Sunday, May 29, 2005

Day 29 - What 2000+ Hours of Cable Boils Down To

Some guy named Bill McKibben, who wrote The Age of Missing Information, exposed himself to a huge dose of cable & decoded the results:

If the mental environment we live in has a single distinctive feature, the way that oxygen defines our atmosphere, it is self-absorption. That’s what a mental environment gone awry has produced; that is the toxic outcome of our era’s unique pollution.

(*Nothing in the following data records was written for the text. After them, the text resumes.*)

Lemma lower_self i x : nodes0 !! i = Some x -> lower ks (key_of m x) = i.
Proof using I CompareOk0.
  intros Hi. pose proof (proj2 (lower_spec i x (key_of m x) Hi)) as H. rewrite (cmp_refl ucmp) in H.
  destruct (decide (lower ks (key_of m x) < i)%nat) as [Hlt|]; [|destruct (decide (i < lower ks (key_of m x))%nat); [by discriminate H|lia]].
  pose proof (lookup_lt_Some _ _ _ Hi). destruct (lookup_lt_is_Some_2 nodes0 (lower ks (key_of m x))) as [z Hz]; [lia|].
  pose proof (at_lt _ _ _ _ Hlt Hz Hi) as Hzx. apply (lower_spec _ z _ Hz) in Hzx. lia.
Qed.

Lemma run_Iter_Prev i x : nodes0 !! i = Some x -> run (Iter_Prev this fuel (Some x)) m = Ok (prev_at nodes0 i, m).
Proof using I CompareOk0 Hf.
  intros Hi. unfold Iter_Prev, Iter_Valid. rewrite bool_decide_true by done. cbn [not_null pbind passert]. eapply run_then; [by eapply run_Key|].
  destruct (run_FindLessThan (key_of m x)) as (y & Hy & E). eapply run_then; [done|]. cbn. unfold ret. by rewrite E, (lower_self i).
Qed.

Lemma run_Iter_SeekToLast : run (Iter_SeekToLast this fuel) m = Ok (last nodes0, m).
Proof using I CompareOk0 Hf. destruct run_FindLast as (x & Hx & E). eapply run_then; [done|]. cbn. unfold ret. by rewrite E. Qed.

Lemma run_back_stop rounds target i :
  (0 < rounds)%nat -> (i <= upper ks target)%nat -> run (retreat_loop this fuel rounds target (prev_at nodes0 i)) m = Ok (prev_at nodes0 i, m).
Proof using I CompareOk0.
  intros Hr Hi. destruct rounds as [|rounds]; [lia|]. pose proof (bound_length target) as [_ Hu]. destruct i as [|i]; cbn [prev_at]; [done|].
  destruct (lookup_lt_is_Some_2 nodes0 i) as [x Hx]; [lia|]. rewrite Hx. cbn [retreat_loop]. unfold Iter_Valid, Iter_key, Iter_Valid.
  rewrite !bool_decide_true by done. cbn [passert pbind not_null]. eapply run_then; [eapply run_then; [by eapply run_Key|done]|].
  assert (Hk : ucmp (key_of m x) target <> Gt) by (apply (upper_spec i x target Hx); lia).
  rewrite (cmp_anti ucmp (key_of m x) target). by destruct (ucmp (key_of m x) target).
Qed.

Lemma run_back_step rounds target i x :
  (1 < rounds)%nat -> nodes0 !! i = Some x -> (upper ks target = i)%nat -> run (retreat_loop this fuel rounds target (Some x)) m = Ok (prev_at nodes0 i, m).
Proof using I CompareOk0 Hf.
  intros Hr Hx Hu. destruct rounds as [|rounds]; [lia|]. cbn [retreat_loop]. unfold Iter_Valid, Iter_key, Iter_Valid. rewrite !bool_decide_true by done.
  cbn [passert pbind not_null]. eapply run_then; [eapply run_then; [by eapply run_Key|done]|].
  assert (Hk : ucmp (key_of m x) target = Gt).
  { pose proof (proj1 (upper_spec i x target Hx)) as H. destruct (ucmp (key_of m x) target); [|..|done]; (assert (i < i)%nat by (rewrite <- Hu at 2; by apply H); lia). }
  rewrite (cmp_anti ucmp (key_of m x) target), Hk. cbn [CompOpp is_lt]. eapply run_then; [by eapply run_Iter_Prev|]. apply run_back_stop; lia.
Qed.

(** At most one key is equal to the target. *)
Lemma upper_cases target :
  upper ks target = lower ks target \/
  (upper ks target = S (lower ks target) /\ is_Some (nodes0 !! lower ks target)).
Proof using I CompareOk0.
  destruct (bound_length target) as [Hl Hu]. set (c := lower ks target) in *.
  assert (Hcu : (c <= upper ks target)%nat).
  { destruct (decide (upper ks target < c)%nat) as [Hlt|]; [|lia]. destruct (lookup_lt_is_Some_2 nodes0 (upper ks target)) as [z Hz]; [lia|].
    assert (E : ucmp (key_of m z) target = Lt) by (apply (lower_spec _ z target Hz); done).
    assert (upper ks target < upper ks target)%nat by (apply (upper_spec _ z target Hz); by rewrite E). lia. }
  destruct (decide (upper ks target = c)) as [|Hne]; [by left|right]. split; [|apply lookup_lt_is_Some_2; lia].
  destruct (decide (S c < upper ks target)%nat) as [Hlt|]; [|lia].
  destruct (lookup_lt_is_Some_2 nodes0 c) as [x Hx]; [lia|]. destruct (lookup_lt_is_Some_2 nodes0 (S c)) as [y Hy]; [lia|].
  assert (Hle : ucmp (key_of m y) target <> Gt) by by apply (upper_spec _ y target Hy).
  assert (c < c)%nat by (apply (lower_spec c x target Hx), (cmp_lt_le ucmp _ (key_of m y)); [by apply (at_lt c (S c)); [lia|..]|done]). lia.
Qed.

Lemma run_Iter_SeekForPrev target : run (Iter_SeekForPrev this fuel target) m = Ok (prev_at nodes0 (upper ks target), m).
Proof using I CompareOk0 Hf.
  assert (Hr : (1 < fuel)%nat) by (pose proof zero_kMax; unfold enough in Hf; lia).
  unfold Iter_SeekForPrev, Iter_Seek. eapply run_then; [apply run_FindGreaterOrEqual|]. destruct (bound_length target) as [Hl Hu].
  destruct (nodes0 !! lower ks target) as [x|] eqn:Ex.
  - unfold Iter_Valid at 1. rewrite bool_decide_true by done. cbn [pbind].
    destruct (upper_cases target) as [E|[E _]]; [by rewrite E; apply run_back_step|].
    replace (Some x) with (prev_at nodes0 (upper ks target)) by (by rewrite E). apply run_back_stop; lia.
  - unfold Iter_Valid at 1. rewrite bool_decide_false by (intros H; by apply H). eapply run_then; [apply run_Iter_SeekToLast|].
    apply lookup_ge_None in Ex. destruct (upper_cases target) as [E|[E [x Hx]]]; [|apply lookup_lt_Some in Hx; lia].
    assert (En : last nodes0 = prev_at nodes0 (upper ks target)).
    { rewrite last_lookup. replace (upper ks target) with (length nodes0) by lia. by destruct nodes0. }
    rewrite En. apply run_back_stop; lia.
Qed.

(** ** The self-check *)

(** [p] is the last node of a level that is not behind [x]. *)
Definition caught_up x l p : Prop :=
  on_level this m l p /\ (p = head_ this \/ upto this m p x) /\ forall z, z ∈ level this m l -> upto this m z p \/ before this m x (key_of m z).

(** The nodes the check has reached on the levels from [lo] to below [hi]. *)
Definition reached x (lo hi : nat) (a : list (option (option loc))) : Prop :=
  forall l, (lo <= l < hi)%nat -> exists p, a !! l = Some (Some (Some p)) /\ caught_up x l p.

Lemma upto_trans z p x : upto this m z p -> p = head_ this \/ upto this m p x -> upto this m z x.
Proof using CompareOk0.
  intros [Hp Hz] [?|[Hx Hpx]]; [done|]. split; [done|]. destruct (ucmp (key_of m z) (key_of m p)) eqn:E; [|by rewrite (cmp_lt_le ucmp _ _ _ E Hpx)|done].
  by rewrite (cmp_eq ucmp _ _ (key_of m x) E).
Qed.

Some years ago, working on a book, I watched every word and image that came across the largest cable system in the world in a 24-hour period — more than 2,000 hours of ads and infomercials, music videos and sitcoms. If you boiled this stew down to its basic ingredient, this is what you found, repeated ad infinitum: You are the most important thing on earth, the heaviest object in the universe. From the fawning flattery of the programming to the mind-messing nastiness of the commercials, it continually posited a world of extreme individualism. Even more than, say, violence, that’s the message that flows out the coaxial cable. Characters on television may turn violent to get what they want now, but it’s the what-they-want-now that lies nearer the heart of the problem.

By the way, that's an excerpt from an article McKibben published in Adbusters, which has tried to buy some airtime to get this spot on TV.